= Record excerpts =
○ ○ ○
Lemma segments_known eh ec es : triple known (verify_segments settings eh ec es)
  (λ claims s, known s ∧ valid_token eh ec es (clock s) claims) (λ _, known).
Proof.
  unfold verify_segments. intros s Hs. unfold bind at 1, lift at 1.
  destruct (_decode_json_segment eh "header") as [header|e] eqn:Eh; [|exact Hs].
  destruct (is_text "RS256" _) eqn:Ealg; [|exact Hs].
  destruct (key_identifier _) as [kid|] eqn:Ekid; [|exact Hs]. apply key_identifier_inv in Ekid.
  revert s Hs. refine (triple_bind known (find_key settings kid) _ (λ key s, known s ∧ published kid key)
    (λ claims s, known s ∧ valid_token eh ec es (clock s) claims) (λ _, known) (find_key_known kid) _).
  intros key. apply triple_pure. intros Hkey s Hs.
  unfold bind at 1, lift at 1.
  destruct (_decode_base64url es "signature") as [signature|e] eqn:Es; [|exact Hs].
  destruct (rsa_verify key signature _) eqn:Ev; [|exact Hs]. cbn [negb].
  unfold bind at 1, lift at 1. destruct (_decode_json_segment ec "claims") as [claims|e] eqn:Ec; [|exact Hs].
  unfold bind at 1, lift at 1. destruct (check_parties settings claims) as [[]|e] eqn:Ep; [|exact Hs].
  unfold bind, now_utc, lift. cbv beta iota zeta. set (now := clock s + _).
  destruct (check_validity claims now) as [[]|e] eqn:Et; [|exact Hs]. split; [exact Hs|].
  apply parties_inv in Ep as [Hi Ha]. apply validity_inv in Et as [Hx Hn].
  split; [by exists header, kid, key, signature|done..].
Qed.

Lemma split_three l a b c :
  split_on "."%char l = [a; b; c] → of_chars l = of_chars a +:+ "." +:+ of_chars b +:+ "." +:+ of_chars c.
Proof. intros Es. by rewrite (split_join l), Es. Qed.

(** The token of the request. *)
Definition presented (now : Z) : Prop :=
  ∃ eh ec es claims, request_header "Cf-Access-Jwt-Assertion" = Some (eh +:+ "." +:+ ec +:+ "." +:+ es)
    ∧ valid_token eh ec es now claims.

Lemma verify_known assertion : triple known (verify settings assertion)
  (λ _ s, known s ∧ ∃ eh ec es claims, assertion = eh +:+ "." +:+ ec +:+ "." +:+ es
     ∧ valid_token eh ec es (clock s) claims) (λ _, known).
Proof.
  unfold verify. destruct (_ || _ || _); [by apply triple_raise|].
  destruct (split_on _ _) as [|a [|b [|c [|]]]] eqn:Es; try by apply triple_raise.
  eapply triple_conseq; [apply segments_known|done| |done]. intros claims s [Hs Hv]. split; [done|].
  exists (of_chars a), (of_chars b), (of_chars c), claims. split; [|done].
  by rewrite <- (of_chars_chars assertion), (split_three _ _ _ _ Es).
Qed.

Lemma hook_known : triple known (require_cloudflare_access_assertion settings)
  (λ verified s, known s ∧ if (verified : bool) then presented (clock s)
                           else _loopback_readiness_request = true) (λ _, known).
Proof.
  unfold require_cloudflare_access_assertion.
  destruct _loopback_readiness_request; [by apply triple_ret|].
  destruct (request_header "Cf-Access-Jwt-Assertion") as [assertion|] eqn:Eh; cbn [default from_option id].
  2:{ apply (triple_raises _ (cached (provenance settings h))); [|solve_pres|done].
      apply raises_bind. intros ?. apply raises_raise. }
  destruct (nonempty assertion); cbn [negb].
  2:{ apply (triple_raises _ (cached (provenance settings h))); [|solve_pres|done].
      apply raises_bind. intros ?. apply raises_raise. }
  eapply triple_bind; [|intros u; apply triple_ret; intros s Hs; exact Hs].
  eapply triple_try with (X' := λ _, known); [| |done].
  - eapply triple_bind; [apply verify_known|]. intros claims. apply triple_ret.
    intros s (Hs & eh & ec & es & cl & -> & Hv). split; [done|]. by exists eh, ec, es, cl.
  - intros e. apply (triple_raises _ known); [|solve_pres|done].
    apply raises_bind. intros ?. apply raises_raise.
Qed.
End Step.

(** Every cached key set was fetched by a request of the process. *)
Lemma served_provenance settings h cache :
  0 < jwks_cache_ttl_seconds settings → served settings h cache → provenance settings h cache.
Proof.
  intros Httl. induction 1 as [|h r _ IH]; [by intros url t keys|].
  assert (∃ s, mkRequest (rq_env r) s ∈ (h ++ [r])%list) as Hn
    by (exists (rq_state r); destruct r; set_solver).
  pose proof (@hook_known (rq_env r) settings (h ++ [r]) Hn Httl (rq_state r)) as Hh.
  unfold checked. destruct (require_cloudflare_access_assertion settings (rq_state r)) as [[v|e] s'];
    [apply Hh|apply Hh]; (eapply provenance_more; [|exact IH]; set_solver).
Qed.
○ ○ ○
Would you please copy exactly the part of the entries above that begins at the line containing "Lemma verify_known assertion" and ends at the line containing "destruct (split_on _", both lines included?

Lemma verify_known assertion : triple known (verify settings assertion)
  (λ _ s, known s ∧ ∃ eh ec es claims, assertion = eh +:+ "." +:+ ec +:+ "." +:+ es
     ∧ valid_token eh ec es (clock s) claims) (λ _, known).
Proof.
  unfold verify. destruct (_ || _ || _); [by apply triple_raise|].
  destruct (split_on _ _) as [|a [|b [|c [|]]]] eqn:Es; try by apply triple_raise.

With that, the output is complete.